▸ Data excerpts:
++++++++++

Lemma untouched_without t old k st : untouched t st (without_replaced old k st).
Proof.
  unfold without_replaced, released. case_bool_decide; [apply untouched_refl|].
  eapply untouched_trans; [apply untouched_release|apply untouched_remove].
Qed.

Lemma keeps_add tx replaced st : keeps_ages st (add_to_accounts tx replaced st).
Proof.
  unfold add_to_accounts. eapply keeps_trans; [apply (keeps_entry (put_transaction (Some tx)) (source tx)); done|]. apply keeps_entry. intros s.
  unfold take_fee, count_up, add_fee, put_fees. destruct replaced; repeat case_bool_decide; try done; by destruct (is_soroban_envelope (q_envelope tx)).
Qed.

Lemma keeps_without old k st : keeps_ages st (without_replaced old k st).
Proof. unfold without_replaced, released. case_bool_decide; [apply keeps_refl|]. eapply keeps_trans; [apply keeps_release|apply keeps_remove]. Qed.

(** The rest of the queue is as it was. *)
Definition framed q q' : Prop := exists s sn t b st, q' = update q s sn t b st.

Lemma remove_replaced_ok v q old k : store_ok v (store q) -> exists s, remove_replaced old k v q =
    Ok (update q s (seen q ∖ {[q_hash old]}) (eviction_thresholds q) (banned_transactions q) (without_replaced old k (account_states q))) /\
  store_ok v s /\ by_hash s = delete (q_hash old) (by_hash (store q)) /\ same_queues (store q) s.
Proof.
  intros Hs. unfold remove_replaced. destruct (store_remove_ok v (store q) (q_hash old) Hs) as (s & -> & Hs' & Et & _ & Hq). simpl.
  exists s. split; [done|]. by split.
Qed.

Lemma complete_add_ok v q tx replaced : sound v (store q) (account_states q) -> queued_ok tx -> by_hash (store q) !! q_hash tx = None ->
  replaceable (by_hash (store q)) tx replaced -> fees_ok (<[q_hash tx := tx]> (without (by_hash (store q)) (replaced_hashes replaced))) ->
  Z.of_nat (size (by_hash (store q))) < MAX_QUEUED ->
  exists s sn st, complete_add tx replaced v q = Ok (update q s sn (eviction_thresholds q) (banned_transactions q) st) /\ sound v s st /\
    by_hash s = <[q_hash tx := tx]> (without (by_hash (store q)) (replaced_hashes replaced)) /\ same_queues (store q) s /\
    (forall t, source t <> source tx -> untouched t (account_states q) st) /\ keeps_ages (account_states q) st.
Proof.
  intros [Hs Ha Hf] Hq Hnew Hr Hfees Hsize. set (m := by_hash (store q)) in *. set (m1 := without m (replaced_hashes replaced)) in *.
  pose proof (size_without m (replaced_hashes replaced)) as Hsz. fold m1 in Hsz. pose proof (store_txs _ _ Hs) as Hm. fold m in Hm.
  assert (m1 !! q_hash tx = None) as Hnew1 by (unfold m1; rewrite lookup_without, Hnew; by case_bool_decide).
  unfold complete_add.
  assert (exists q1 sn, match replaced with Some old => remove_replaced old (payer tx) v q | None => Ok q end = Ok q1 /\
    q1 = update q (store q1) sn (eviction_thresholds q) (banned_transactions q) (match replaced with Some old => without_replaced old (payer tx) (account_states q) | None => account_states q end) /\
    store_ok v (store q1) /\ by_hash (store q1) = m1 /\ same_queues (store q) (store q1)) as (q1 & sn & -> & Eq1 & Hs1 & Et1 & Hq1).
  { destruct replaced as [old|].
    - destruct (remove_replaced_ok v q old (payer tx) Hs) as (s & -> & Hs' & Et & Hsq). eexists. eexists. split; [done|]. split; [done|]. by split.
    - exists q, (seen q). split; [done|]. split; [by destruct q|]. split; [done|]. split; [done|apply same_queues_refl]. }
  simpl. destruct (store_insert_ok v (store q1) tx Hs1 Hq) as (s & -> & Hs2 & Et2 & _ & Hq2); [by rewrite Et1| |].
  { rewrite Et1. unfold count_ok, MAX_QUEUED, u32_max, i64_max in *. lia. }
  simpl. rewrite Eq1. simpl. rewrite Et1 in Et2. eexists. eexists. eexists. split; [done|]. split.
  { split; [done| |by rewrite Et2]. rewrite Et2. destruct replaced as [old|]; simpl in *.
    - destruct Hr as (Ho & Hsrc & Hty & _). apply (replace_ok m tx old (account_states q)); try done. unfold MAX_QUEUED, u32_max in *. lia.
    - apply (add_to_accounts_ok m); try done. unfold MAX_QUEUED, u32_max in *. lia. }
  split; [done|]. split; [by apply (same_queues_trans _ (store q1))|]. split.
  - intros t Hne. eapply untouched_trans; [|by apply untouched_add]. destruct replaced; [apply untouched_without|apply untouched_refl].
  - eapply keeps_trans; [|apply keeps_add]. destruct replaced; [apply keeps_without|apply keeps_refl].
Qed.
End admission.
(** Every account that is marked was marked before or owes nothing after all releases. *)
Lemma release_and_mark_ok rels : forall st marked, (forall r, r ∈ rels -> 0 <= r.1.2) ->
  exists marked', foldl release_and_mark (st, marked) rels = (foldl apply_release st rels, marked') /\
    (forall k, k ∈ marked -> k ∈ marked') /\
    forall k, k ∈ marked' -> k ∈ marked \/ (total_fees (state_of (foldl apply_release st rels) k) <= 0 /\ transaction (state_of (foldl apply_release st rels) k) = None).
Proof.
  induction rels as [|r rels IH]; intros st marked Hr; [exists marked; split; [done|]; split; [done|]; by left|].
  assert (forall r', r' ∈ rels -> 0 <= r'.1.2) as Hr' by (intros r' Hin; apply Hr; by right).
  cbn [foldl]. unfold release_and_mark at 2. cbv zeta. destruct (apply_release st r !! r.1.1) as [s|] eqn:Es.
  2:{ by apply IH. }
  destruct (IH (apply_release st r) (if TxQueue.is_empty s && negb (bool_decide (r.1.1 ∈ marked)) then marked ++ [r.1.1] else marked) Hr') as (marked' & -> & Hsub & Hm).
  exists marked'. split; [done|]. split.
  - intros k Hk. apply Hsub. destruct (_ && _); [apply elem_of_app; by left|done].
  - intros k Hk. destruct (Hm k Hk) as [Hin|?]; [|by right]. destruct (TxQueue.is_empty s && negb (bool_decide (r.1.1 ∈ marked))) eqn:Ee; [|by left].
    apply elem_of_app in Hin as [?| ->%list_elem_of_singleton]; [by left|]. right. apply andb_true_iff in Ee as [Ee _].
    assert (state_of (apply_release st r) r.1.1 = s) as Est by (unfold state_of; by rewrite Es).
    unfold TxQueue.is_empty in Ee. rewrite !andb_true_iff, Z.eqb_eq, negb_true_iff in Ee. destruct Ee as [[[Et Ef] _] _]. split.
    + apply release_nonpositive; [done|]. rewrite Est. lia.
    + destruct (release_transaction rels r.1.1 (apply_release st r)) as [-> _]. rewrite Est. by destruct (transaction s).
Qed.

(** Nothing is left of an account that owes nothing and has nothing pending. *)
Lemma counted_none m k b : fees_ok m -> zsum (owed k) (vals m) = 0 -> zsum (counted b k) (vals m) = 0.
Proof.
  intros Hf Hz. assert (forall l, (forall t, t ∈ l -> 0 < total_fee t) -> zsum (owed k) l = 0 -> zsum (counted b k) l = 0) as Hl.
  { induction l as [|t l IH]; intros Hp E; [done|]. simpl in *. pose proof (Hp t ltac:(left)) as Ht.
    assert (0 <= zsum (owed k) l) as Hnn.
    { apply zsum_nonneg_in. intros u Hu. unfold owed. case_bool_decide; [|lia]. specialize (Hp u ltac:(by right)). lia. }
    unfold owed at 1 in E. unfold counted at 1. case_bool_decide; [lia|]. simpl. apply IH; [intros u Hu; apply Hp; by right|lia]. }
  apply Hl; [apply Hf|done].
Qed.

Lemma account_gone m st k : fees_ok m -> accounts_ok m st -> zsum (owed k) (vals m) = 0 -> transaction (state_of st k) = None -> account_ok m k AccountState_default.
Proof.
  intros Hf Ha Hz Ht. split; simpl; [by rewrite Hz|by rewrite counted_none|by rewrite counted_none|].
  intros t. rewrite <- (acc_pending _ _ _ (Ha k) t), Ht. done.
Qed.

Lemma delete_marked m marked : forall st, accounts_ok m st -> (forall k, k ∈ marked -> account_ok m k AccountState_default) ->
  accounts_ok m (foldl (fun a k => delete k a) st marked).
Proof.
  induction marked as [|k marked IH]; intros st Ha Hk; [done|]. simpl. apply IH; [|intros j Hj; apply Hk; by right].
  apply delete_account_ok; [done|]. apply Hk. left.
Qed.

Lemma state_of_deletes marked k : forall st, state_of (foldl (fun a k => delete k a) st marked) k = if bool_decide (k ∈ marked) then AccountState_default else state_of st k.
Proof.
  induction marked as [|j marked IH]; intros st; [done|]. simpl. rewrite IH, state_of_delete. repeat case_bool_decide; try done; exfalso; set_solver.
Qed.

++++++++++

▸ Task details: Copy out each line of the data that includes the string "then".

▸ Reply to the task:
  destruct (IH (apply_release st r) (if TxQueue.is_empty s && negb (bool_decide (r.1.1 ∈ marked)) then marked ++ [r.1.1] else marked) Hr') as (marked' & -> & Hsub & Hm).
Lemma state_of_deletes marked k : forall st, state_of (foldl (fun a k => delete k a) st marked) k = if bool_decide (k ∈ marked) then AccountState_default else state_of st k.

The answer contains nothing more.